• Exercise details:
Work out how many lines below contain the word "mkCall", then give that number alone.

Records from a data source

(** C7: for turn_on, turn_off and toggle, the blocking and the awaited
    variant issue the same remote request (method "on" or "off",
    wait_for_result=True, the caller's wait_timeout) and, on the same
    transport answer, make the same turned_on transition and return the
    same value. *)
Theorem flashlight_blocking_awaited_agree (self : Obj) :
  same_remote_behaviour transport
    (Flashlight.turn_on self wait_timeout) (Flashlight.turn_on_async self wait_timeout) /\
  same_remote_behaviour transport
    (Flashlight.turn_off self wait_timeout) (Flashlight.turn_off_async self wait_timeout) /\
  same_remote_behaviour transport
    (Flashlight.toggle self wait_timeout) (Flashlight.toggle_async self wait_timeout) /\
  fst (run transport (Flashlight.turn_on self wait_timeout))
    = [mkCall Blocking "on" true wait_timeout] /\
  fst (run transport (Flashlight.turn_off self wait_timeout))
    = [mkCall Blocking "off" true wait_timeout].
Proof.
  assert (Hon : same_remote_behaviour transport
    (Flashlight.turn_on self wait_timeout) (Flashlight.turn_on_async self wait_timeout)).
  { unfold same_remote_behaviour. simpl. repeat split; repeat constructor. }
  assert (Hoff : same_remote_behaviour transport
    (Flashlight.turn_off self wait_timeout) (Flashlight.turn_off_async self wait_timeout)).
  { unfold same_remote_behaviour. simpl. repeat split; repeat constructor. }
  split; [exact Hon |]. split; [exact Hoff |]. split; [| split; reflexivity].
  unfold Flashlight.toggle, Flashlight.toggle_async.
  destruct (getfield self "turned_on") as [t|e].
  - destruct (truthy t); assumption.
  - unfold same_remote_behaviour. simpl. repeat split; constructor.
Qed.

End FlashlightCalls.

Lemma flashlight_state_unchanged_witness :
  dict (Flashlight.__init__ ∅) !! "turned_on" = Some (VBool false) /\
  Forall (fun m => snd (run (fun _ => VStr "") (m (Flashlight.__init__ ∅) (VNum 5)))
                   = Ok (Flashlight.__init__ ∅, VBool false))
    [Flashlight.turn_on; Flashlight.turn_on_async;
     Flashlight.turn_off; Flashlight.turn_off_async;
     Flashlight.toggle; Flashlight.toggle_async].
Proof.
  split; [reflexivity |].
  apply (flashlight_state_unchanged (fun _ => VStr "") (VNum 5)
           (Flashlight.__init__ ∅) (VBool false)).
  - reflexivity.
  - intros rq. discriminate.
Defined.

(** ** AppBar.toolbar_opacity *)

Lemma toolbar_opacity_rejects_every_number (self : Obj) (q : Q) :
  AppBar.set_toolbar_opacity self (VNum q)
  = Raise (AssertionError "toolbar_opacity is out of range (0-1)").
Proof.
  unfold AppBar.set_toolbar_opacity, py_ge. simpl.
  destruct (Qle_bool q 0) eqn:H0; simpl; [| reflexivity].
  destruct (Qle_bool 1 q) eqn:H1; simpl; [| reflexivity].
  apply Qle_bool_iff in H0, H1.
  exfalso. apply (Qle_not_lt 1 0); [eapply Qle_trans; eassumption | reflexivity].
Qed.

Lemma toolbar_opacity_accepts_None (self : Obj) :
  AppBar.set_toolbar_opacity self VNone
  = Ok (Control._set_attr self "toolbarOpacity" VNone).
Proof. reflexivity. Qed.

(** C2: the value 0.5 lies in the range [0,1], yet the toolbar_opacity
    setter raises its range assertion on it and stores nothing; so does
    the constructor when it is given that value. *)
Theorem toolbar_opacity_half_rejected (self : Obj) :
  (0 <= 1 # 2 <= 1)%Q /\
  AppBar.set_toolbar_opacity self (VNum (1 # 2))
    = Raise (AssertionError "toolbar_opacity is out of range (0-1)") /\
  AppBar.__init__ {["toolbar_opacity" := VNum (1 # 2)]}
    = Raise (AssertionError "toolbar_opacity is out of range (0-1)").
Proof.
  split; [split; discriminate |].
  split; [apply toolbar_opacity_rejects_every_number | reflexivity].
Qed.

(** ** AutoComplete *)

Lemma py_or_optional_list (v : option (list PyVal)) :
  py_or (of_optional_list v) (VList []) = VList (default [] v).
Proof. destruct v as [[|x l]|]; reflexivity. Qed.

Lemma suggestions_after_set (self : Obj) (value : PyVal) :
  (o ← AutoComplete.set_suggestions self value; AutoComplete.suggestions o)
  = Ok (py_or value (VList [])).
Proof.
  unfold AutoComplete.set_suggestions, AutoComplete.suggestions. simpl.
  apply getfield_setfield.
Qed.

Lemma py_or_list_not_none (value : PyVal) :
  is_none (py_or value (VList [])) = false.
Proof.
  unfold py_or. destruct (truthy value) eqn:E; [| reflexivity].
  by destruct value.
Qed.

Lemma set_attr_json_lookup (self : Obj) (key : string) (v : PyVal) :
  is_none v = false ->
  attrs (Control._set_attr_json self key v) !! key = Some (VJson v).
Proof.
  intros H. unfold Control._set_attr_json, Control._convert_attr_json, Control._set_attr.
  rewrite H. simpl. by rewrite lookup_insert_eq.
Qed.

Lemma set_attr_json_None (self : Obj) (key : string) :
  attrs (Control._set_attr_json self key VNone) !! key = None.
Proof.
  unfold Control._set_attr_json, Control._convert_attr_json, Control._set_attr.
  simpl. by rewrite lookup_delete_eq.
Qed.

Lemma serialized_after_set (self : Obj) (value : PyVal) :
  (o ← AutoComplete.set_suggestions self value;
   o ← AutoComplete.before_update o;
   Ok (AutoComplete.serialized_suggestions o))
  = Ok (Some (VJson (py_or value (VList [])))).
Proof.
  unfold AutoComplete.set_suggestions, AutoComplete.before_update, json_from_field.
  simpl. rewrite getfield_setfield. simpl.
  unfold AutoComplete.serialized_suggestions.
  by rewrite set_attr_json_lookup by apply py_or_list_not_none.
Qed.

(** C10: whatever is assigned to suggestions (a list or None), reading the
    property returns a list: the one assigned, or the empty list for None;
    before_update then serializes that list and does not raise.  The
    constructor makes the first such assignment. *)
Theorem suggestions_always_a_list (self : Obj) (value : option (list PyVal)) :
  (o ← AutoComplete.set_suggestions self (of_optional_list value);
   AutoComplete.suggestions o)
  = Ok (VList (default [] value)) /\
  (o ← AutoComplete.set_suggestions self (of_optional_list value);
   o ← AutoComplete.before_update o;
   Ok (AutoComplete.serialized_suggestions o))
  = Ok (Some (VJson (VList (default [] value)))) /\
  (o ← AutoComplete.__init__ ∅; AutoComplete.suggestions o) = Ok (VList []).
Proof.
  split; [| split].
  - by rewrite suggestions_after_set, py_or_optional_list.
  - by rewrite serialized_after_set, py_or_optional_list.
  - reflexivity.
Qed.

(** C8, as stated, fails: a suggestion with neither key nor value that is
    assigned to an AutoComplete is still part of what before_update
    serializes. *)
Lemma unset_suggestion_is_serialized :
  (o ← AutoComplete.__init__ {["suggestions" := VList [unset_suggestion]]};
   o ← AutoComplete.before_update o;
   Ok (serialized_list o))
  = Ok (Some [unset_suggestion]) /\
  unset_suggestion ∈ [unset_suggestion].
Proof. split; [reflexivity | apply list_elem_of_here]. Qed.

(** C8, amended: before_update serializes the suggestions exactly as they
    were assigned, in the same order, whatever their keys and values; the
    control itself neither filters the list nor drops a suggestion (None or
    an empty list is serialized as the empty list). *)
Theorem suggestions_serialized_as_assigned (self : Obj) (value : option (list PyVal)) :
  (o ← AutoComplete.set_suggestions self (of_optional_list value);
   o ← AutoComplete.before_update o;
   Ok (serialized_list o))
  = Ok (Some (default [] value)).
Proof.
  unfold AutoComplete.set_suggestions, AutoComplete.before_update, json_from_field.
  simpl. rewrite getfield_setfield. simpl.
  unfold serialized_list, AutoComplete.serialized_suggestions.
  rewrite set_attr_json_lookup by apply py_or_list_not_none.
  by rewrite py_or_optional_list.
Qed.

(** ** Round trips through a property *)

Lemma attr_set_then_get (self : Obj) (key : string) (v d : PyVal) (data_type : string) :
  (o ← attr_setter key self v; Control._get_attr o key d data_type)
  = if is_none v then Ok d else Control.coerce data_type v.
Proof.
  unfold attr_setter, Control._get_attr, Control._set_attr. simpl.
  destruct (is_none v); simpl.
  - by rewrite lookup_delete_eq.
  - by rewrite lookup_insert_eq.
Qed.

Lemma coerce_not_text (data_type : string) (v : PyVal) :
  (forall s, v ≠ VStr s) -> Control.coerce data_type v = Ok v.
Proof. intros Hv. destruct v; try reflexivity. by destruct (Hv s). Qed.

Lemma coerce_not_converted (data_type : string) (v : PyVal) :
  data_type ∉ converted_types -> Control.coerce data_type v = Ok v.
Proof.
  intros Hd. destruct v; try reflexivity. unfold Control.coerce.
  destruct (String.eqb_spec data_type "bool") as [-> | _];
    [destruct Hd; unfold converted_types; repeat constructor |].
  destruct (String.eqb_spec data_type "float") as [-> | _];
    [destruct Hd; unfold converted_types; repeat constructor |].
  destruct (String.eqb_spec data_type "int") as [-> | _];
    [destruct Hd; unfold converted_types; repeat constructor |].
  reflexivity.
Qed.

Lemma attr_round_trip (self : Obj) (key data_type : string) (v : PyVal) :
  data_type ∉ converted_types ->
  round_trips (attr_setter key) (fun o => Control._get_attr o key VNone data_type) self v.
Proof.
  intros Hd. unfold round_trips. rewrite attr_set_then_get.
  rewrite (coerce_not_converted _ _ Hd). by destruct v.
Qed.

• Answer below:
2